The Hilbert matrix is a classic example used in numerical analysis and linear algebra. Originally demonstrated using MATLAB, here we reproduce and expand the visualization using Python and Matplotlib. This guide covers everything from defining the Hilbert matrix, generating values using for loops and vectorized Python functions, to creating 2D heatmaps and 3D surface plots with colorbars for enhanced clarity.

What Is a Hilbert Matrix?

The Hilbert matrix is a square matrix with elements defined by the formula:

H[i][j] = 1 / (i + j - 1)

It is symmetric and positive definite, with elements that quickly approach zero as they move away from the diagonal.

Python Imports and Settings

Before generating our matrix and visualizations, import necessary libraries and configure NumPy display settings.

import numpy as np
import matplotlib.pyplot as plt
from mpl_toolkits.mplot3d import Axes3D

np.set_printoptions(formatter={'float': '{: 0.2f}'.format})

Creating the Hilbert Matrix

Method 1: Using For Loops

This is the most verbose and computationally expensive method, suitable for educational purposes or small matrices.

def hilbert_matrix_loops(n):
    H = np.zeros((n, n))
    for i in range(n):
        for j in range(n):
            H[i, j] = 1 / (i + j + 1)
    return H

Method 2: Using Vectorization

Numpy’s broadcasting makes it easy to construct the matrix using vectorized operations for better performance.

def hilbert_matrix_vectorized(n):
    i = np.arange(n).reshape((n, 1))
    j = np.arange(n).reshape((1, n))
    return 1 / (i + j + 1)

Wrap in a Function

Encapsulate the logic for reuse and flexibility.

def generate_hilbert_matrix(n, method='vectorized'):
    if method == 'loops':
        return hilbert_matrix_loops(n)
    elif method == 'vectorized':
        return hilbert_matrix_vectorized(n)
    else:
        raise ValueError("Invalid method. Use 'loops' or 'vectorized'.")

2D Visualization: Heatmap

Use Matplotlib’s imshow and colorbar to render the Hilbert matrix as a 2D heatmap.

def plot_heatmap(hilbert):
    plt.imshow(hilbert, cmap='viridis')
    plt.title("Hilbert Matrix Heatmap")
    plt.colorbar(label='Value')
    plt.show()

Example usage:

H = generate_hilbert_matrix(10)
plot_heatmap(H)

3D Visualization: Surface Plot

Create a 3D surface plot using mpl_toolkits.mplot3d to visualize curvature and depth.

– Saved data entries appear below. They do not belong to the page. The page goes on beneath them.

Lemma arr_get_all {A} (P : A → Prop) (l : list A) i : Forall P l → 0 ≤ i < len l → ∃ x, arr_get l i = Some x ∧ P x.
Proof.
  intros F Hi. destruct (lookup_lt_is_Some_2 l (Z.to_nat i)) as [x Hx]; [lia|]. exists x.
  split; [|by eapply Forall_lookup_1]. unfold arr_get. destruct (Z.ltb_spec i 0); [lia|done].
Qed.

Lemma concat_len {A} (f : A → list Z) n l : Forall (λ x, len (f x) = n) l → len (concat (f <$> l)) = n * len l.
Proof.
  induction 1 as [|x l E F IH]; cbn; [lia|]. rewrite length_app, Nat2Z.inj_add. cbn in IH. rewrite IH, E. lia.
Qed.

(** The warehouse, the district and the customer of the order. *)
Record order_possible h (d_next_o_id : Z) : Prop := {
  op_district : 1 ≤ no_d_id_ param ≤ 10;
  op_w : ∃ key x, GetWarehousePrimaryKey sp (no_w_id_ param) = Some key ∧
    copy_at tables m h WAREHOUSE_TABLE_ID key (no_warehouse_access_type_ param) = Some x;
  op_d : ∃ key x, GetDistrictPrimaryKey sp (no_d_id_ param) (no_w_id_ param) = Some key ∧
    copy_at tables m h DISTRICT_TABLE_ID key (no_district_access_type_ param) = Some x ∧
    column_int 10 (hd_record x) = Some d_next_o_id;
  op_c : ∃ key x, GetCustomerPrimaryKey sp (no_c_id_ param) (no_d_id_ param) (no_w_id_ param) = Some key ∧
    copy_at tables m h CUSTOMER_TABLE_ID key (no_customer_access_type_ param) = Some x;
  op_next : 0 < d_next_o_id < 2 ^ 31 - 1;
  op_lines : ∀ i, 0 ≤ i < ol_cnt_ param → line_possible h i;
}.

def plot_surface(hilbert):
    n = hilbert.shape[0]
    x = np.arange(n)
    y = np.arange(n)
    X, Y = np.meshgrid(x, y)
    Z = hilbert

    fig = plt.figure()
    ax = fig.add_subplot(111, projection='3d')
    surf = ax.plot_surface(X, Y, Z, cmap='viridis')
    fig.colorbar(surf, ax=ax, shrink=0.5, aspect=5)
    ax.set_title("Hilbert Matrix Surface Plot")
    ax.set_xlabel('X axis')
    ax.set_ylabel('Y axis')
    ax.set_zlabel('Value')
    plt.show()

Example usage:

H = generate_hilbert_matrix(10)
plot_surface(H)

Applications of the Hilbert Matrix

Hilbert matrices are often used as test problems in numerical analysis for methods dealing with poorly conditioned matrices. These matrices are useful for practicing linear algebra concepts including:

• Matrix inversion
• Determinant calculation
• Solving linear equations
• Eigenvalue and singular value computations

Conclusion

Visualizing Hilbert matrices in Python is a great way to explore numerical precision, matrix operations, and data visualization techniques. With simple tools like Numpy and Matplotlib, both 2D and 3D representations can be created effectively.

Try experimenting with larger matrix sizes, different colormaps, or even animations to further explore how visualization can aid in understanding linear algebra concepts.